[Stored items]
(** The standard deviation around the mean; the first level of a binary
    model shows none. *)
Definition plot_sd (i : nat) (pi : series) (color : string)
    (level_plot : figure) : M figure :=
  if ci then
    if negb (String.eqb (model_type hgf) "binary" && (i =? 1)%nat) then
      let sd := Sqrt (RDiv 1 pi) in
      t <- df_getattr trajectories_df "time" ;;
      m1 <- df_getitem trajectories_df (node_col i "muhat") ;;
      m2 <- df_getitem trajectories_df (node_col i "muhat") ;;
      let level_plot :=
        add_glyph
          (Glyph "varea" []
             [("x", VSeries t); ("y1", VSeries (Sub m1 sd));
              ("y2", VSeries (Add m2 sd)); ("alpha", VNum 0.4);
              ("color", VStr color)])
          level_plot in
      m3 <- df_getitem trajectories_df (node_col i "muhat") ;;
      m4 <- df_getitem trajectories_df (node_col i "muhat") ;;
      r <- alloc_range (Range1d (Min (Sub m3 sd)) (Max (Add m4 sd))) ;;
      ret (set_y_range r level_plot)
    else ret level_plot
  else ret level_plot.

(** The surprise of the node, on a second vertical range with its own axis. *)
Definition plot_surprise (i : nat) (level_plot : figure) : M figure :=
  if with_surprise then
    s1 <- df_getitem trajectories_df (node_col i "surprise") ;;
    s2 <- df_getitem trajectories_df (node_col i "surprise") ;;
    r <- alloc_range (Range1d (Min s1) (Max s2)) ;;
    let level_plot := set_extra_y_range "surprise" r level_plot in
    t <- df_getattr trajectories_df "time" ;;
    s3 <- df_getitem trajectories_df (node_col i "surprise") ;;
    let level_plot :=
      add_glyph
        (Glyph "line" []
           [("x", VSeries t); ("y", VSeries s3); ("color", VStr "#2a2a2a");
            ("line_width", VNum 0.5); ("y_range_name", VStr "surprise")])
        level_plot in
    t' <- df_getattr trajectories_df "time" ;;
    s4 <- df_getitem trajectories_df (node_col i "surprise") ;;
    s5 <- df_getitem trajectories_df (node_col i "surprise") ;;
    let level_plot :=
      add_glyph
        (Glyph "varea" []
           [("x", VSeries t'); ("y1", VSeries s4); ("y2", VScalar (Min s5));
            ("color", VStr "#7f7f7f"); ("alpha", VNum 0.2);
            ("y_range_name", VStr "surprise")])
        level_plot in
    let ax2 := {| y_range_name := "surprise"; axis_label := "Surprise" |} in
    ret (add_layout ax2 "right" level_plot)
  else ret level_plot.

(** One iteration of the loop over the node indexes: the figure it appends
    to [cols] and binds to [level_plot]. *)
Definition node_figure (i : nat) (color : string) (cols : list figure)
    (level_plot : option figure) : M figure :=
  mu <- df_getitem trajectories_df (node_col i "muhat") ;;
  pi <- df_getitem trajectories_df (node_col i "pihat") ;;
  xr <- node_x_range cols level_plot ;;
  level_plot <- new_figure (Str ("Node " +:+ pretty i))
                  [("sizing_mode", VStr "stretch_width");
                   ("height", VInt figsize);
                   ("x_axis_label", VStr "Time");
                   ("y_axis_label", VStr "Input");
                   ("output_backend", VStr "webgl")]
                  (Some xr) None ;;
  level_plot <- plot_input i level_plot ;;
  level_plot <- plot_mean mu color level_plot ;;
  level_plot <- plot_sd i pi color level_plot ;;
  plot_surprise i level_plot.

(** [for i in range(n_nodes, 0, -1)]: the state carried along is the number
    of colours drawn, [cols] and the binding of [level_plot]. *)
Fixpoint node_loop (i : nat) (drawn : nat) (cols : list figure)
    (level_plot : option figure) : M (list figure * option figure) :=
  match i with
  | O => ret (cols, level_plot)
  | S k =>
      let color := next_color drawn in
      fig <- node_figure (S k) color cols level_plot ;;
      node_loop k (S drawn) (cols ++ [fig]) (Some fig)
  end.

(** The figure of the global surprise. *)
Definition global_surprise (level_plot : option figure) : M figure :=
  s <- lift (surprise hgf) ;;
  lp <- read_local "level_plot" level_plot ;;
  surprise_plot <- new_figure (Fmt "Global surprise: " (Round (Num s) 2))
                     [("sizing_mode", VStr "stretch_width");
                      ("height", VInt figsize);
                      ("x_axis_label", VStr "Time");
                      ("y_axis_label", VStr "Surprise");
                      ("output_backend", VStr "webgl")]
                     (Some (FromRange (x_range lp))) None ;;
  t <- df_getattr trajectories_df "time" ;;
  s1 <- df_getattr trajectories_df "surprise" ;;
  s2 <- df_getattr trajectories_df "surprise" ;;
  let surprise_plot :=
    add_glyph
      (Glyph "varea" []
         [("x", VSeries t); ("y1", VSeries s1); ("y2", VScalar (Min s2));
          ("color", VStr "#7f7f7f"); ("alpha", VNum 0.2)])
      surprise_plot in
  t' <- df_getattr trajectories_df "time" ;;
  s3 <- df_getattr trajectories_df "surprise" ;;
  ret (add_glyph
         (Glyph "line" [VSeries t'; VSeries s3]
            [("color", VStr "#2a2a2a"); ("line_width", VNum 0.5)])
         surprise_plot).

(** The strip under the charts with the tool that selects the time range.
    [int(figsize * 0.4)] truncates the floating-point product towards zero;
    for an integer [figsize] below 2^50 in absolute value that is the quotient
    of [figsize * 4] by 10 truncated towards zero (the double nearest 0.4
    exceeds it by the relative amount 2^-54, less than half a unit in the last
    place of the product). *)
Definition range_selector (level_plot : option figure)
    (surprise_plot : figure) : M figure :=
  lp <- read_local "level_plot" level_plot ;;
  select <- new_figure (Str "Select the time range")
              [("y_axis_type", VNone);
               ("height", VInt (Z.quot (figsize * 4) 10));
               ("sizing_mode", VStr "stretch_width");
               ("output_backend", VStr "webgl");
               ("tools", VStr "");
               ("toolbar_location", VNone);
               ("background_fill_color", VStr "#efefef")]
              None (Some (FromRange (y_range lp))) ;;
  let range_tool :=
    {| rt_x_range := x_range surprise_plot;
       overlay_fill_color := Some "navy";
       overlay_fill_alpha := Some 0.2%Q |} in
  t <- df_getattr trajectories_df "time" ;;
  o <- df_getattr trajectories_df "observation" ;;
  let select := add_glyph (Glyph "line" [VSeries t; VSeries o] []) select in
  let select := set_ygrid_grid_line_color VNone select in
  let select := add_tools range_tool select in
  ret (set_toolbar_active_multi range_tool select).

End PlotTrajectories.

...

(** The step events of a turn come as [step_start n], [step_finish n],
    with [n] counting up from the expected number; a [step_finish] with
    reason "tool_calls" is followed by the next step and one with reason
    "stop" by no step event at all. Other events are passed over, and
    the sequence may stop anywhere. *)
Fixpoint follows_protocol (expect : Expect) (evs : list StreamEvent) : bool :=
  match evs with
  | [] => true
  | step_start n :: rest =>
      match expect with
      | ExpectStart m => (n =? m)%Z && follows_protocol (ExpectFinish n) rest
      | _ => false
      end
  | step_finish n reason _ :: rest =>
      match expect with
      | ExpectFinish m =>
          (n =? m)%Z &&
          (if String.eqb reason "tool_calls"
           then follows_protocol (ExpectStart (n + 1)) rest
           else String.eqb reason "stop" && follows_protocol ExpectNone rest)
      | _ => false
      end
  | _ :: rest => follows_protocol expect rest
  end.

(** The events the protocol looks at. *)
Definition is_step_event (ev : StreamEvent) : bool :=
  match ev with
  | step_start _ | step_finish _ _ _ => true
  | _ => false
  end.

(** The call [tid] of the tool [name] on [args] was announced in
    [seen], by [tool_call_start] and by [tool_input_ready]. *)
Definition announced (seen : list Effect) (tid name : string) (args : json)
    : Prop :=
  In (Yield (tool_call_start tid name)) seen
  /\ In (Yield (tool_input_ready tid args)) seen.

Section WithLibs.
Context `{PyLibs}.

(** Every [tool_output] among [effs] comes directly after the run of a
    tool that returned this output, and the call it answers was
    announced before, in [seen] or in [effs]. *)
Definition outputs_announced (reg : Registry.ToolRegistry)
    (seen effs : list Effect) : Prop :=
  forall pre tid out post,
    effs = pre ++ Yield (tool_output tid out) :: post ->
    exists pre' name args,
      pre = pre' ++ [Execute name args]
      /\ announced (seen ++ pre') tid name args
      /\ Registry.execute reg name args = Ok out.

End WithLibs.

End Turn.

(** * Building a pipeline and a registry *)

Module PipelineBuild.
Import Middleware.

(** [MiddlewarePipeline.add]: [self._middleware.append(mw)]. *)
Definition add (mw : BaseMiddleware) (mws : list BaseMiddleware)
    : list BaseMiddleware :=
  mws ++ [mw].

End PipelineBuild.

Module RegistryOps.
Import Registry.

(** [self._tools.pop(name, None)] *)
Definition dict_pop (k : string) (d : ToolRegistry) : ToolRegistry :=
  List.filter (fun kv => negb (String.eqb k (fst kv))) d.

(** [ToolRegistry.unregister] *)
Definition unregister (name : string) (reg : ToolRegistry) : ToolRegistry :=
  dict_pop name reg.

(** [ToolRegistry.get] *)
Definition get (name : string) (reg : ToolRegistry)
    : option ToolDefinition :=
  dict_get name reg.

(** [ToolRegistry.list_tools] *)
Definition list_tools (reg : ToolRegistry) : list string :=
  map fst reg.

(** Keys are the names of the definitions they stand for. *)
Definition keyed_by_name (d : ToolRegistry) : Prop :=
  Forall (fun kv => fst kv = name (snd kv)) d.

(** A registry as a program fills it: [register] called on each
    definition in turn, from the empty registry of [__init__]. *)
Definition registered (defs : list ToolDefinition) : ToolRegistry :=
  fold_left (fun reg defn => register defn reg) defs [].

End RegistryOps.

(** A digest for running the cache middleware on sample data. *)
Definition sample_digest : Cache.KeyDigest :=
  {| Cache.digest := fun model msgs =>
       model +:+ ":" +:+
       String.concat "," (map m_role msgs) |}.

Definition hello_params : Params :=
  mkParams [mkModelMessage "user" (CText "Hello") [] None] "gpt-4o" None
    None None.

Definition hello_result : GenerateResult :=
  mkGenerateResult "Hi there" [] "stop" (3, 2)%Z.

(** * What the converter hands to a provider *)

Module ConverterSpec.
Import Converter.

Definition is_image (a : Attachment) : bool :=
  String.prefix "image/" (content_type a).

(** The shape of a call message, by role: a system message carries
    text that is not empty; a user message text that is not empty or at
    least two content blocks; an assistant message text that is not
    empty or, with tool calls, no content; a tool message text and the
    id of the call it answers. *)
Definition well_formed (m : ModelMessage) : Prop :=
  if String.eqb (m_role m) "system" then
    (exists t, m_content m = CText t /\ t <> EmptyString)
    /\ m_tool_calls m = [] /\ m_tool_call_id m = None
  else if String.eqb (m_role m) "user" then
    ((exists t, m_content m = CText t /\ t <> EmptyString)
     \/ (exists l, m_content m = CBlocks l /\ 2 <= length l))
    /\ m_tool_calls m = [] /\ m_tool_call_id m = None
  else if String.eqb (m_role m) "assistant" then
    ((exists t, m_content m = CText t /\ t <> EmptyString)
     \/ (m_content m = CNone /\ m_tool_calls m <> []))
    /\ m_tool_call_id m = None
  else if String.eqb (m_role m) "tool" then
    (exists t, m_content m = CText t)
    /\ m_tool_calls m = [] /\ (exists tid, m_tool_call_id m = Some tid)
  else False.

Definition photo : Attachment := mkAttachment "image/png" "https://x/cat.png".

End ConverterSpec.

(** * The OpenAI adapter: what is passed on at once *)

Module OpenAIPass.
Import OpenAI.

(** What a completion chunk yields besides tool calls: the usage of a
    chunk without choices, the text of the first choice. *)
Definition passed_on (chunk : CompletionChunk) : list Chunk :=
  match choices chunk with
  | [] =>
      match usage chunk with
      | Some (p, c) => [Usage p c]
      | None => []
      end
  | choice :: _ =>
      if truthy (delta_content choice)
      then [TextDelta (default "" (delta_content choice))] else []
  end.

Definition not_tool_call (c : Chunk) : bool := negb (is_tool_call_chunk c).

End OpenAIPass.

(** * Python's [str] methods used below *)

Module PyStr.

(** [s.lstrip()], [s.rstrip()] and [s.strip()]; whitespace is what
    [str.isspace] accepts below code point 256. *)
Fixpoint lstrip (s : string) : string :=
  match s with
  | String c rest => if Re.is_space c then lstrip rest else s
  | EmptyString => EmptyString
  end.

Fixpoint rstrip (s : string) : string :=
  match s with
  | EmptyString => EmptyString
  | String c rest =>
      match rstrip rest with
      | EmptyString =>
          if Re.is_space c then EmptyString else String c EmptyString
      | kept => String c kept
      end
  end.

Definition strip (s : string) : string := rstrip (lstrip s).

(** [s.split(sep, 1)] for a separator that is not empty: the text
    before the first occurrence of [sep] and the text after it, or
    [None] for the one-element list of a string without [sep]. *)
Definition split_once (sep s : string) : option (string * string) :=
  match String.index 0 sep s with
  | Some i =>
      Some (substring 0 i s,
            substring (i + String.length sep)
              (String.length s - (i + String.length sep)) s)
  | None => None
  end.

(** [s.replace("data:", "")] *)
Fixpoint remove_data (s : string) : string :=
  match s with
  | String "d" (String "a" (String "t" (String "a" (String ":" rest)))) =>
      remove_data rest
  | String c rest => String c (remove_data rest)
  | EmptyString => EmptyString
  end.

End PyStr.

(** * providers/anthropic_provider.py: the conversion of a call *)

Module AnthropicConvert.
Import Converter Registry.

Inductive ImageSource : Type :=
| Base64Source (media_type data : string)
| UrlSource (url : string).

Action item » From the entries above, extract only the lines running from the one containing "Definition is_step_event (ev" through the one containing "fold_left (fun reg", inclusive.

Exercise solution »
Definition is_step_event (ev : StreamEvent) : bool :=
  match ev with
  | step_start _ | step_finish _ _ _ => true
  | _ => false
  end.

(** The call [tid] of the tool [name] on [args] was announced in
    [seen], by [tool_call_start] and by [tool_input_ready]. *)
Definition announced (seen : list Effect) (tid name : string) (args : json)
    : Prop :=
  In (Yield (tool_call_start tid name)) seen
  /\ In (Yield (tool_input_ready tid args)) seen.

Section WithLibs.
Context `{PyLibs}.

(** Every [tool_output] among [effs] comes directly after the run of a
    tool that returned this output, and the call it answers was
    announced before, in [seen] or in [effs]. *)
Definition outputs_announced (reg : Registry.ToolRegistry)
    (seen effs : list Effect) : Prop :=
  forall pre tid out post,
    effs = pre ++ Yield (tool_output tid out) :: post ->
    exists pre' name args,
      pre = pre' ++ [Execute name args]
      /\ announced (seen ++ pre') tid name args
      /\ Registry.execute reg name args = Ok out.

End WithLibs.

End Turn.

(** * Building a pipeline and a registry *)

Module PipelineBuild.
Import Middleware.

(** [MiddlewarePipeline.add]: [self._middleware.append(mw)]. *)
Definition add (mw : BaseMiddleware) (mws : list BaseMiddleware)
    : list BaseMiddleware :=
  mws ++ [mw].

End PipelineBuild.

Module RegistryOps.
Import Registry.

(** [self._tools.pop(name, None)] *)
Definition dict_pop (k : string) (d : ToolRegistry) : ToolRegistry :=
  List.filter (fun kv => negb (String.eqb k (fst kv))) d.

(** [ToolRegistry.unregister] *)
Definition unregister (name : string) (reg : ToolRegistry) : ToolRegistry :=
  dict_pop name reg.

(** [ToolRegistry.get] *)
Definition get (name : string) (reg : ToolRegistry)
    : option ToolDefinition :=
  dict_get name reg.

(** [ToolRegistry.list_tools] *)
Definition list_tools (reg : ToolRegistry) : list string :=
  map fst reg.

(** Keys are the names of the definitions they stand for. *)
Definition keyed_by_name (d : ToolRegistry) : Prop :=
  Forall (fun kv => fst kv = name (snd kv)) d.

(** A registry as a program fills it: [register] called on each
    definition in turn, from the empty registry of [__init__]. *)
Definition registered (defs : list ToolDefinition) : ToolRegistry :=
  fold_left (fun reg defn => register defn reg) defs [].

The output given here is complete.